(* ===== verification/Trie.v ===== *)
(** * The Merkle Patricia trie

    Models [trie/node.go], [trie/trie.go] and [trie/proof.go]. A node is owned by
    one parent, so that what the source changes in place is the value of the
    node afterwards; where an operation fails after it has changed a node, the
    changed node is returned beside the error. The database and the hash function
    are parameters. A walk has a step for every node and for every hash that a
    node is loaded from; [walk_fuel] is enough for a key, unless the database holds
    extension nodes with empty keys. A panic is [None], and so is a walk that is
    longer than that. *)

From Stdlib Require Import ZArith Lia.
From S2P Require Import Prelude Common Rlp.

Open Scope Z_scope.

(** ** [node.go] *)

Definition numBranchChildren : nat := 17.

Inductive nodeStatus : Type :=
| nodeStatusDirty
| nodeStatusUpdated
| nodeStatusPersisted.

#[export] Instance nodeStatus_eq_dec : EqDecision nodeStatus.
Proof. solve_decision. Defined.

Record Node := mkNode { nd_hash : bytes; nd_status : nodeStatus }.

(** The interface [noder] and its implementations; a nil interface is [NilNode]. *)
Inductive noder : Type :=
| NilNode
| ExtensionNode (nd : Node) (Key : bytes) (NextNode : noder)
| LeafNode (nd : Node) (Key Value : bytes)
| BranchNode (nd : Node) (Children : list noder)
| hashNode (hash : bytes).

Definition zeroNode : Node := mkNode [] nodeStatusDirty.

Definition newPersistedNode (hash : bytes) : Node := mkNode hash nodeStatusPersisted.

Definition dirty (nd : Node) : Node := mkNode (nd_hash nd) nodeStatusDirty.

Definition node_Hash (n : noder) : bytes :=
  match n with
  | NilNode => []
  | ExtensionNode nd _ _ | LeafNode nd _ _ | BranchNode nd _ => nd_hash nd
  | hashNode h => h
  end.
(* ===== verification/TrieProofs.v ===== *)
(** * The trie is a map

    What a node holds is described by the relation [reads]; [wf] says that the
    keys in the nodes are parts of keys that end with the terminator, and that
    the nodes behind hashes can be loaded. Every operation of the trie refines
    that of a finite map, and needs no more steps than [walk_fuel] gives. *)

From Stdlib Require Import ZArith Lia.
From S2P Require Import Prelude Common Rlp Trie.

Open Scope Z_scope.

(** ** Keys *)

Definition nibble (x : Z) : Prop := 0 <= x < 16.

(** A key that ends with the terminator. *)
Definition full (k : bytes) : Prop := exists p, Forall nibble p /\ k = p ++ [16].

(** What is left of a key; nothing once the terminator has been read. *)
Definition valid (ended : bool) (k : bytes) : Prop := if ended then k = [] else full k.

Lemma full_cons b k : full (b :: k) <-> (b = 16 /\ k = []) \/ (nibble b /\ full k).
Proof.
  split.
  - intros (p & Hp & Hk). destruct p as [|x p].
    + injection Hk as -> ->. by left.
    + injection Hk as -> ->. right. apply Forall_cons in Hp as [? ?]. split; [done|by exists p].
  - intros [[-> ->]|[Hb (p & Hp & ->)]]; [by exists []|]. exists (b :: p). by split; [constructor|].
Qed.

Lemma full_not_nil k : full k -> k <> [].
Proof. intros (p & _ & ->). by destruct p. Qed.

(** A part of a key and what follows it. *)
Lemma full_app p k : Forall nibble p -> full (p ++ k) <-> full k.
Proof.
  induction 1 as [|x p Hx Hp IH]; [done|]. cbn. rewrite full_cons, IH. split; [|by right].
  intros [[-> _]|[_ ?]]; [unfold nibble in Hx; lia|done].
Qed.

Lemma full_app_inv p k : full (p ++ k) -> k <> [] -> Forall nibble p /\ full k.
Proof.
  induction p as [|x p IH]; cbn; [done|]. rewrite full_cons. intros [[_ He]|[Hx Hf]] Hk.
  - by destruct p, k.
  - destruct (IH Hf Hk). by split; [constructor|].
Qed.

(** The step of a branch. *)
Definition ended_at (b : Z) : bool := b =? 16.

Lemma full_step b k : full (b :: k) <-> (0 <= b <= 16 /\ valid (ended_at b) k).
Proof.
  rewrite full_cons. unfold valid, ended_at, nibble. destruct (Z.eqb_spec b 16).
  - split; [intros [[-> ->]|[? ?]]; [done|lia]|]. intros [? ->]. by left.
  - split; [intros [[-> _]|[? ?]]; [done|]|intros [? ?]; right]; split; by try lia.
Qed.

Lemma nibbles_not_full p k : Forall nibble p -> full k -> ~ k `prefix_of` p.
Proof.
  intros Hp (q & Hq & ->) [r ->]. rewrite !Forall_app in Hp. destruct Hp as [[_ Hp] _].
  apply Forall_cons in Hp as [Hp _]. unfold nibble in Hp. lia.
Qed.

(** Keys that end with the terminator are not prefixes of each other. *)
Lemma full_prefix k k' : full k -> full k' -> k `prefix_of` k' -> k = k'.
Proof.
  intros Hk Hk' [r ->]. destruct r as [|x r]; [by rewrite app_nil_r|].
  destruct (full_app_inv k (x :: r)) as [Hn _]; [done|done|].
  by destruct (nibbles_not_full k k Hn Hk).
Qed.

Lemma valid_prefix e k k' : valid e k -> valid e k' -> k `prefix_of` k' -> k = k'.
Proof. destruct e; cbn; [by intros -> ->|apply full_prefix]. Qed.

--

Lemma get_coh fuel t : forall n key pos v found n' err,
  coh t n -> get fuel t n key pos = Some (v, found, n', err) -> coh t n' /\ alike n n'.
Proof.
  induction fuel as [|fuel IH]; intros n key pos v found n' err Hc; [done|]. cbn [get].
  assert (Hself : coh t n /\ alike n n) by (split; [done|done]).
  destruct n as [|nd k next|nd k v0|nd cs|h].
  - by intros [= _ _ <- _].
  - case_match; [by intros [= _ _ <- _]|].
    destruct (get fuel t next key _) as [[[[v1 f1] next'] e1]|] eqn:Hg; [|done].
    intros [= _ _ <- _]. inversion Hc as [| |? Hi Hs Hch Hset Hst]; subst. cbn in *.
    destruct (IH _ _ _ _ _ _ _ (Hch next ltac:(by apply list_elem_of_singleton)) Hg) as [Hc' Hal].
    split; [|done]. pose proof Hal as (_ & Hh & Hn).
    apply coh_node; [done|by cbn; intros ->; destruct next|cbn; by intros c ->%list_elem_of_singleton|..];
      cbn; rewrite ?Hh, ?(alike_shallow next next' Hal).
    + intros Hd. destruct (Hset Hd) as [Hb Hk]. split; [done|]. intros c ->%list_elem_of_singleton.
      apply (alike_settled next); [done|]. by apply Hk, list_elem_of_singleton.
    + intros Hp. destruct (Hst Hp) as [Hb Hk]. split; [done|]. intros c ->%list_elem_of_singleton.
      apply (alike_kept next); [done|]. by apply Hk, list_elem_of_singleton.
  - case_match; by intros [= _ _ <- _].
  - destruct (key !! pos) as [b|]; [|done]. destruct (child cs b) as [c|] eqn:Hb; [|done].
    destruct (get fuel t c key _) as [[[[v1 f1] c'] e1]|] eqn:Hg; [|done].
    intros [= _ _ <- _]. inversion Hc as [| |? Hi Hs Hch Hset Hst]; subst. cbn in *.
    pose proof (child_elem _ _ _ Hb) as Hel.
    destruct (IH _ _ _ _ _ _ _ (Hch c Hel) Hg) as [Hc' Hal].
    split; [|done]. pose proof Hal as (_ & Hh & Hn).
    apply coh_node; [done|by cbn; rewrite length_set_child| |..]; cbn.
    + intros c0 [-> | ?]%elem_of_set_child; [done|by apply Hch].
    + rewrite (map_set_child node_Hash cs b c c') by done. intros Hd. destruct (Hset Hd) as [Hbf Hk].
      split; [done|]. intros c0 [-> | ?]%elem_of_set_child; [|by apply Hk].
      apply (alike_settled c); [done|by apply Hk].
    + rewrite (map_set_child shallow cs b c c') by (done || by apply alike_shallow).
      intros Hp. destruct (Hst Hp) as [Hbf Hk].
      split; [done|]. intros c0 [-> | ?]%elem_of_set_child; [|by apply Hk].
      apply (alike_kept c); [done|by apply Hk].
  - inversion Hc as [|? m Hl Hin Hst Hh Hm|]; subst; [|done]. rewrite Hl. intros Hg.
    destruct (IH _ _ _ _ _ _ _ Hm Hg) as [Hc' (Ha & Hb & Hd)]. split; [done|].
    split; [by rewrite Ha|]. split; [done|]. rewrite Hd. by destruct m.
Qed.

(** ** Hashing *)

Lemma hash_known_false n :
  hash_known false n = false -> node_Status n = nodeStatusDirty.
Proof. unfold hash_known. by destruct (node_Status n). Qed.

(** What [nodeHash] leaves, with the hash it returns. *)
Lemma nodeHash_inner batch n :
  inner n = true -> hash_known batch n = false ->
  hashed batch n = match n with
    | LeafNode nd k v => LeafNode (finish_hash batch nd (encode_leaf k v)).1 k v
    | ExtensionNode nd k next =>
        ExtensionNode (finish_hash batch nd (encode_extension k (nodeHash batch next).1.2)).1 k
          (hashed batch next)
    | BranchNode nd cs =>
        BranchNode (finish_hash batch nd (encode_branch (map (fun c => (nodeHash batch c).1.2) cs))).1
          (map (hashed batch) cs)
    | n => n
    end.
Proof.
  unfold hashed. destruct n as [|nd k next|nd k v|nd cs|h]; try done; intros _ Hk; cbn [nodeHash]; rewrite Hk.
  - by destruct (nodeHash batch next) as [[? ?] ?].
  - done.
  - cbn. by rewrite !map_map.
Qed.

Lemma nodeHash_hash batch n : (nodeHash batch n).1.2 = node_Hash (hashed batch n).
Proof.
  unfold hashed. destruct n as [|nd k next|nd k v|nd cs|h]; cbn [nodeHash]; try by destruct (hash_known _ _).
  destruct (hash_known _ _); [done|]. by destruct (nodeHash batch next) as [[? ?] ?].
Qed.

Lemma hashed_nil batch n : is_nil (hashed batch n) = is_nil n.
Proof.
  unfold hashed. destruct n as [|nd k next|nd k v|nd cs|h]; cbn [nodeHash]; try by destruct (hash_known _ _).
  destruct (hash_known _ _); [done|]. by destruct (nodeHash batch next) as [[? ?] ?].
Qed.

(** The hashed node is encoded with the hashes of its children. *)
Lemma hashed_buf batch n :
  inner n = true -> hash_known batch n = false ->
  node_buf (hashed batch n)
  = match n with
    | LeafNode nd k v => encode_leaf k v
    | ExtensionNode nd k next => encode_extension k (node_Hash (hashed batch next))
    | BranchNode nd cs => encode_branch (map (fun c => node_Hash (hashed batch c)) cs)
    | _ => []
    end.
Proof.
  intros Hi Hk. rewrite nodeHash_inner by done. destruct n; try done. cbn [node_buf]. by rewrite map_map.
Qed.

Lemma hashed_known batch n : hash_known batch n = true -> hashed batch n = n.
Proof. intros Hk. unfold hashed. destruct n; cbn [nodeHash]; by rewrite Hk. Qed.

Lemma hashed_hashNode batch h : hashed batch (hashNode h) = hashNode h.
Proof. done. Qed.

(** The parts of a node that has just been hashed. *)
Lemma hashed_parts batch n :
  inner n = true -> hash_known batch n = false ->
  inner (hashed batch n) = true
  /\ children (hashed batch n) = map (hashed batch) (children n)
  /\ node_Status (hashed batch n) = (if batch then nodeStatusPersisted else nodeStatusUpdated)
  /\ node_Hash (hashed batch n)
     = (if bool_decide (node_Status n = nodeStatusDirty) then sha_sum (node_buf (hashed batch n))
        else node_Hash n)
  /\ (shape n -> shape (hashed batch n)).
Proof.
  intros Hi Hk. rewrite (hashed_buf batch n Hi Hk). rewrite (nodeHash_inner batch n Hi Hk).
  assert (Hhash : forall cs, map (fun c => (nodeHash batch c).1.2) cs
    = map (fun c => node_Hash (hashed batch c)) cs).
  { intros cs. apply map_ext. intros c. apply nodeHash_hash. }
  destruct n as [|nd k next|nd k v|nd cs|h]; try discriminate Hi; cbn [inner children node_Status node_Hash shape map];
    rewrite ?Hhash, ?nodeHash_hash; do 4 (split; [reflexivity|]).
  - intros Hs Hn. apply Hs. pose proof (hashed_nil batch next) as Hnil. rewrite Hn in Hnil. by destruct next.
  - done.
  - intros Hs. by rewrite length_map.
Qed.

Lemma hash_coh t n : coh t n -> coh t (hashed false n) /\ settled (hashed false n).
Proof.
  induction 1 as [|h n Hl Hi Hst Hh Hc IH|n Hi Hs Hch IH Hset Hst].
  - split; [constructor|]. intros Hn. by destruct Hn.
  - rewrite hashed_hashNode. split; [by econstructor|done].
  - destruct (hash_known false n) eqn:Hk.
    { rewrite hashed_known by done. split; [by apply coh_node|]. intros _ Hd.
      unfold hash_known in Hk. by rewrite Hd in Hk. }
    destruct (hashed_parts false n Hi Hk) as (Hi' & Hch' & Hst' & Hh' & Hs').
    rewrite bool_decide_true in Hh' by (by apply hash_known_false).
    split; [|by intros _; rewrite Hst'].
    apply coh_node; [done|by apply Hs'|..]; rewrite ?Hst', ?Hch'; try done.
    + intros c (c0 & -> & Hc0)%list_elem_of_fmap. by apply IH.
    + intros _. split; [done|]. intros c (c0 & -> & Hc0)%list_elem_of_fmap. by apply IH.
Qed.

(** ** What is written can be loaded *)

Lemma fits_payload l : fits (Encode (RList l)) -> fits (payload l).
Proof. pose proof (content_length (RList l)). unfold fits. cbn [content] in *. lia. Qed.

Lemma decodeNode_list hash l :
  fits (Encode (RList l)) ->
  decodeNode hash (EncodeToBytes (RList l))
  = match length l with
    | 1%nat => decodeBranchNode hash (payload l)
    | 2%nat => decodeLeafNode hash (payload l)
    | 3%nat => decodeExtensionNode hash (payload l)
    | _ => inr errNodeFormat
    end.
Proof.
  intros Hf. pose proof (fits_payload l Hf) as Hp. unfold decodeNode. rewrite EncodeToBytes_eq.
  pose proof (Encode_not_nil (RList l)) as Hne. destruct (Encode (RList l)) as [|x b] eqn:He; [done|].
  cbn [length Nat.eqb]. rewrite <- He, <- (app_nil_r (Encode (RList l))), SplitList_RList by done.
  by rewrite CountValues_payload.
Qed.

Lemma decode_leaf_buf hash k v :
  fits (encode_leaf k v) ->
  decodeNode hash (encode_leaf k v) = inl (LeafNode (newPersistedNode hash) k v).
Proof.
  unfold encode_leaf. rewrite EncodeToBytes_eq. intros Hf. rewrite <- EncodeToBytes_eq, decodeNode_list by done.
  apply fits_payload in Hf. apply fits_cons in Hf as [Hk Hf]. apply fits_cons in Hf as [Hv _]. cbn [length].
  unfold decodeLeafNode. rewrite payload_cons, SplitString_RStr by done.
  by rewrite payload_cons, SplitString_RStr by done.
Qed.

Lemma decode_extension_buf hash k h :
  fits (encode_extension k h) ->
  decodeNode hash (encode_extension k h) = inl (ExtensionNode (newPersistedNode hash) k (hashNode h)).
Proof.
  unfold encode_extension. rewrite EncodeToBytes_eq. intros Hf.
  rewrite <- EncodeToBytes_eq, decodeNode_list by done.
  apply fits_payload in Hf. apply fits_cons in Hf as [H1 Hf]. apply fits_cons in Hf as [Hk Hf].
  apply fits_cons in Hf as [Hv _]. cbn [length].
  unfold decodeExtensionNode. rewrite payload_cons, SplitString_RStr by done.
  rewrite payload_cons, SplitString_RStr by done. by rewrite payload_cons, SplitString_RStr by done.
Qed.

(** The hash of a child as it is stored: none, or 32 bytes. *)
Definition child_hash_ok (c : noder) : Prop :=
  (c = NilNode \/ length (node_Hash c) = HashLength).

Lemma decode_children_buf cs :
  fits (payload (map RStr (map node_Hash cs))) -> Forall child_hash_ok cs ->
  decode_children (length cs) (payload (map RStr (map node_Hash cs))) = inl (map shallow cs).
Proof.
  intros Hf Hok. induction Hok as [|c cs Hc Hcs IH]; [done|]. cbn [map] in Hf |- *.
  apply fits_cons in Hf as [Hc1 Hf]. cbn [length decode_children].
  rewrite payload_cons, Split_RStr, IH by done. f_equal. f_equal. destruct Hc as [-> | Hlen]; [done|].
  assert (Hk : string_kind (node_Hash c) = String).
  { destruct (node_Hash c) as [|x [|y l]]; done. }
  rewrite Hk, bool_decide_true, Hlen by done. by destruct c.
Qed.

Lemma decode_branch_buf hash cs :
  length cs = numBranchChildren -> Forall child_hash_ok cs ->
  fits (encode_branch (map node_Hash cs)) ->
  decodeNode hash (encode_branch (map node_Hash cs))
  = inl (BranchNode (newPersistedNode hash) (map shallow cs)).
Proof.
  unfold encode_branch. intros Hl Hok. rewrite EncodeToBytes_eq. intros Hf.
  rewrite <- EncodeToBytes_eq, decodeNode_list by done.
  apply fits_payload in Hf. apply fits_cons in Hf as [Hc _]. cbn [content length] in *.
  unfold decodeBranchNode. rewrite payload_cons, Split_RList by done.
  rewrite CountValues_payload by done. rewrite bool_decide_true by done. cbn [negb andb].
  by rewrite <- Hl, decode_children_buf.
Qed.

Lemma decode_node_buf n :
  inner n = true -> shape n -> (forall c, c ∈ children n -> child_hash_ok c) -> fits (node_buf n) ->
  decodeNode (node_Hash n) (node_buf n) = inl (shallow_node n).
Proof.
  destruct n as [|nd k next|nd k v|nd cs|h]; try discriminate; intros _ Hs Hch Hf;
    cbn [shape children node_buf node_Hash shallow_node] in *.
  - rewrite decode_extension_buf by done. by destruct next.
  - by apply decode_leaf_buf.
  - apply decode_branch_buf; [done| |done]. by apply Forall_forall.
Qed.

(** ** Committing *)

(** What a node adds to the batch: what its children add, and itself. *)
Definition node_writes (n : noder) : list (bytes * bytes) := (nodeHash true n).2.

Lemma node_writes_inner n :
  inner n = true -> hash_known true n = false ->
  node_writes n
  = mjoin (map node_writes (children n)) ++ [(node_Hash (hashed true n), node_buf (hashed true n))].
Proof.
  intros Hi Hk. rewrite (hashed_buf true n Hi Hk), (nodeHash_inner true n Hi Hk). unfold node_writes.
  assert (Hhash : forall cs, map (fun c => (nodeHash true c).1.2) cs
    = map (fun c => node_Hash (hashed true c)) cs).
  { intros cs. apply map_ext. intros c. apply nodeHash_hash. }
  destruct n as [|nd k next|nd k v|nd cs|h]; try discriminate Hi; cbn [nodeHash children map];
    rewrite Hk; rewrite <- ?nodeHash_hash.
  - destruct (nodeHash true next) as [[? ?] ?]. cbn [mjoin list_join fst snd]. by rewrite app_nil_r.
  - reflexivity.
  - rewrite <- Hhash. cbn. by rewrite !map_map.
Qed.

What you are asked to do:
All lines in the data above from the one with "intros Hp (q" through the one with "Proof. destruct e;" must be repeated exactly, and no others.

Answer for the task:
  intros Hp (q & Hq & ->) [r ->]. rewrite !Forall_app in Hp. destruct Hp as [[_ Hp] _].
  apply Forall_cons in Hp as [Hp _]. unfold nibble in Hp. lia.
Qed.

(** Keys that end with the terminator are not prefixes of each other. *)
Lemma full_prefix k k' : full k -> full k' -> k `prefix_of` k' -> k = k'.
Proof.
  intros Hk Hk' [r ->]. destruct r as [|x r]; [by rewrite app_nil_r|].
  destruct (full_app_inv k (x :: r)) as [Hn _]; [done|done|].
  by destruct (nibbles_not_full k k Hn Hk).
Qed.

Lemma valid_prefix e k k' : valid e k -> valid e k' -> k `prefix_of` k' -> k = k'.
Proof. destruct e; cbn; [by intros -> ->|apply full_prefix]. Qed.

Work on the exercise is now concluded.